Syntax¶
General form:
field: NDArray[Shape["{shape_expression}"], dtype]
Type checker compatibility¶
For better compatibility with static type checkers,
rather than Shape with a string literal, you can use typing.Literal
anywhere you can use Shape.
field: NDArray[Literal["{shape_expression"], dtype]
Or, if you don’t need axis labels, you can pass the parts of a shape expression as separate args
field: NDArray[Shape[1, 2, 3], dtype]
And if your type checker complains about using a string literal as a generic, Shape can also be invoked as a callable
field: NDArray[Shape(1, 2, 3), dtype]
If you don’t need compatibility with multiple array backends,
Within pydantic models, you can use the annotated schema form with :func:.NDArraySchema
from numpydantic import NDArraySchema
class MyModel(BaseModel):
field = Annotated[np.ndarray, NDArraySchema(Shape("{shape_expression}"), dtype)]

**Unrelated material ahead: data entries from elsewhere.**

(* ===== verification/SpiDev.v ===== *)
(** * The SPI character device of the board (drivers/spi/spidev.c)

    One device, with a global [chip_select] that says which chip (FPGA, clock
    chip, FPGA flash) the next message is for. The state holds the
    [spi_device], the driver's data ([spidev_data]), the two mutexes, the level of
    the GPIO line of the flash, and the SPI bus. A null or freed pointer, an
    access outside an array, unlocking a free mutex and waiting for a mutex that
    is held (nobody else can release it here, the call never returns) are all
    [None]. *)

From S2P Require Import Prelude SpiMaster W25p16.

Definition MULTI_REG_LEN_MAX : nat := 512.
Definition DS31400_REG_ADDR_MAX : Z := 0xffff.
Definition FLASH_FPGA : Z := 2.
Definition DS31400_CHIP : Z := 1.
Definition FPGA_CHIP : Z := 0.
Definition SPI_FPGA_WR_SINGLE : Z := 0x01.
Definition SPI_FPGA_WR_BURST : Z := 0x02.
Definition SPI_FPGA_RD_BURST : Z := 0x03.
Definition SPI_FPGA_RD_SINGLE : Z := 0x05.
Definition bufsiz : Z := 4096.

Definition SPI_MODE_MASK : Z :=
  Z.lor (Z.lor (Z.lor SPI_CPHA SPI_CPOL) (Z.lor SPI_CS_HIGH SPI_LSB_FIRST))
    (Z.lor (Z.lor SPI_3WIRE SPI_LOOP) (Z.lor SPI_NO_CS SPI_READY)).

(** include/linux/spi/spidev.h *)
Definition SPI_IOC_MAGIC : Z := 107.
Definition SPI_IOC_RD_MODE : Z := IOR SPI_IOC_MAGIC 1 1.
Definition SPI_IOC_WR_MODE : Z := IOW SPI_IOC_MAGIC 1 1.
Definition SPI_IOC_RD_LSB_FIRST : Z := IOR SPI_IOC_MAGIC 2 1.
Definition SPI_IOC_WR_LSB_FIRST : Z := IOW SPI_IOC_MAGIC 2 1.
Definition SPI_IOC_RD_BITS_PER_WORD : Z := IOR SPI_IOC_MAGIC 3 1.
Definition SPI_IOC_WR_BITS_PER_WORD : Z := IOW SPI_IOC_MAGIC 3 1.
Definition SPI_IOC_RD_MAX_SPEED_HZ : Z := IOR SPI_IOC_MAGIC 4 4.
Definition SPI_IOC_WR_MAX_SPEED_HZ : Z := IOW SPI_IOC_MAGIC 4 4.
Definition SPI_IOC_OPER_FPGA : Z := IOW SPI_IOC_MAGIC 5 1.
Definition W25_ERASE_CHIP : Z := IOW SPI_IOC_MAGIC 9 1.
Definition W25_ERASE_SECTOR : Z := IOW SPI_IOC_MAGIC 10 4.
Definition W25P16_READ : Z := IOR SPI_IOC_MAGIC 11 4.
Definition W25P16_WRITE : Z := IOW SPI_IOC_MAGIC 12 4.
Definition W25P1165_ID : Z := IOR SPI_IOC_MAGIC 13 1.
Definition SPI_IOC_OPER_FLASH : Z := IOW SPI_IOC_MAGIC 14 1.
Definition SPI_IOC_OPER_FLASH_DONE : Z := IOW SPI_IOC_MAGIC 15 1.
(* ===== verification/EspiCtl.v ===== *)
(** * The SPI controller driver of the kernel (drivers/spi/fsl_espi.c) and the
    message queue it runs on (drivers/spi/spi_bitbang.c)

    A transfer is started by [fsl_espi_bufs] and moved word by word by the
    interrupt handler [fsl_espi_irq] until it reports completion; [bitbang_work]
    runs the transfers of a message. Memory is a list of blocks and a pointer a
    block with an offset, because the buffers of a message may coincide or lie
    next to each other: SPI_IOC_MESSAGE puts all its segments into one block and
    receives in place. The chip-select callback of the driver does nothing and
    is left out, with the delays around it.

    [exchange] says what a transfer does to memory and slave without registers
    and interrupts; the driver is proved to implement it. *)

From S2P Require Import Prelude RegBus SpiCtl SpiMaster.

Definition ENETDOWN : Z := 100.
Definition EREMOTEIO : Z := 121.

Definition SPIE_NE : Z := 0x200.
Definition SPIE_NF : Z := 0x100.
Definition SPIE_RXCNT (reg : Z) : Z := Z.land (Z.shiftr reg 24) 0x3F.
Definition MODEBITS : Z :=
  Z.lor (Z.lor (Z.lor (Z.lor SPI_CPOL SPI_CPHA) SPI_CS_HIGH) SPI_LSB_FIRST) SPI_LOOP.

(** ** Memory *)

Abbreviation memory := (list (list Z)).
Abbreviation ptr := (nat * nat)%type.

Definition advance (p : ptr) : ptr := (fst p, snd p + 4)%nat.

Definition load32 (m : memory) (p : ptr) : option Z :=
  match m !! fst p with Some buf => word_at buf (snd p) | None => None end.

Definition store32 (m : memory) (p : ptr) (v : Z) : option memory :=
  match m !! fst p with
  | Some buf =>
      match buf_write buf (snd p) (be32_bytes v) with
      | Some buf => Some (<[fst p := buf]> m)
      | None => None
      end
  | None => None
  end.

(** ** State *)

Record fsl_espi_cs := EspiCs { cs_rx_shift : Z; cs_tx_shift : Z; hw_mode : Z }.

(** [cs]: the [controller_state] of the device; [done]: the counter of the
    completion. *)
Record fsl_espi (HW : Type) := Espi {
  tx : option ptr; rx : option ptr; count : Z; rx_shift : Z; tx_shift : Z;
  spibrg : Z; done : Z; cs : option fsl_espi_cs; mem : memory; regs : world spi_reg HW
}.
Arguments Espi {_} _ _ _ _ _ _ _ _ _ _.
Arguments tx {_} _.
Arguments rx {_} _.
Arguments count {_} _.
Arguments rx_shift {_} _.
Arguments tx_shift {_} _.
Arguments spibrg {_} _.
Arguments done {_} _.
Arguments cs {_} _.
Arguments mem {_} _.
Arguments regs {_} _.

Section Setters.
Context {HW : Type}.
Implicit Types s : fsl_espi HW.

Definition with_bufs (t r : option ptr) (n : Z) s : fsl_espi HW :=
  Espi t r n (rx_shift s) (tx_shift s) (spibrg s) (done s) (cs s) (mem s) (regs s).
Definition with_shifts (r t : Z) s : fsl_espi HW :=
  Espi (tx s) (rx s) (count s) r t (spibrg s) (done s) (cs s) (mem s) (regs s).
Definition with_done (d : Z) s : fsl_espi HW :=
  Espi (tx s) (rx s) (count s) (rx_shift s) (tx_shift s) (spibrg s) d (cs s) (mem s) (regs s).
Definition with_cs (c : option fsl_espi_cs) s : fsl_espi HW :=
  Espi (tx s) (rx s) (count s) (rx_shift s) (tx_shift s) (spibrg s) (done s) c (mem s) (regs s).
Definition with_mem (m : memory) s : fsl_espi HW :=
  Espi (tx s) (rx s) (count s) (rx_shift s) (tx_shift s) (spibrg s) (done s) (cs s) m (regs s).
Definition with_regs (w : world spi_reg HW) s : fsl_espi HW :=
  Espi (tx s) (rx s) (count s) (rx_shift s) (tx_shift s) (spibrg s) (done s) (cs s) (mem s) w.
End Setters.

(** [struct spi_transfer]; [delay_usecs] and [cs_change] only time and select. *)
Record transfer := Transfer {
  t_tx_buf : option ptr; t_rx_buf : option ptr; t_len : Z; t_bits_per_word : Z; t_speed_hz : Z
}.

Record message := Message { m_spi : kspi; m_transfers : list transfer }.

Inductive irqreturn := IRQ_NONE | IRQ_HANDLED.

(** Divider select and prescaler; [None]: division by zero. *)
Definition espi_divider (spibrg hz : Z) : option (bool * Z) :=
  if hz =? 0 then None
  else if 32 <? spibrg / hz then
    if u32 (hz * 32) =? 0 then None
    else
      let pm := u8 (spibrg / u32 (hz * 32)) in
      Some (true, if CSMODE_PM_MAX <? pm then CSMODE_PM_MAX else pm)
  else if u32 (hz * 2) =? 0 then None
  else Some (false, u8 (spibrg / u32 (hz * 2))).

(** ** The driver *)

Section Driver.
Context {HW : Type} `{!RegBus spi_reg HW}.
Abbreviation E := (fsl_espi HW).

(** [spin_event_timeout] evaluates its condition at least twice; [spins] is how
    often it does so within the time in between. *)
Context (spins : nat).

Definition on_regs {A} (m : M (world spi_reg HW) A) : M E A :=
  zoom regs with_regs m.

Definition spin_event_timeout (stop : Z -> bool) : M E (bool * Z) :=
  on_regs (poll (spins + 2) EVENT stop 0).

Definition fsl_espi_rx_buf (data : Z) : M E unit :=
  s ← get;
  match rx s with
  | None => ub
  | Some p =>
      m ← lift_opt (store32 (mem s) p (Z.shiftr data (rx_shift s)));
      modify (with_mem m);;
      modify (with_bufs (tx s) (Some (advance p)) (count s))
  end.

Definition fsl_espi_tx_buf : M E Z :=
  s ← get;
  match tx s with
  | None => mret 0
  | Some p =>
      x ← lift_opt (load32 (mem s) p);
      modify (with_bufs (Some (advance p)) (rx s) (count s));;
      mret (u32 (Z.shiftl x (tx_shift s)))
  end.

:func:.NDArraySchema also validates that the given array is of the specified type,
rather than any array backend that matches the dtype and shape.
Dtype¶
Dtype checking is for the most part as simple as an isinstance check -
the dtype attribute of the array is checked against the dtype provided in the
NDArray annotation. Both numpy and builtin python types can be used.
A tuple of types can also be passed:
field: NDArray[Shape["2, 3"], (np.int8, np.uint8)]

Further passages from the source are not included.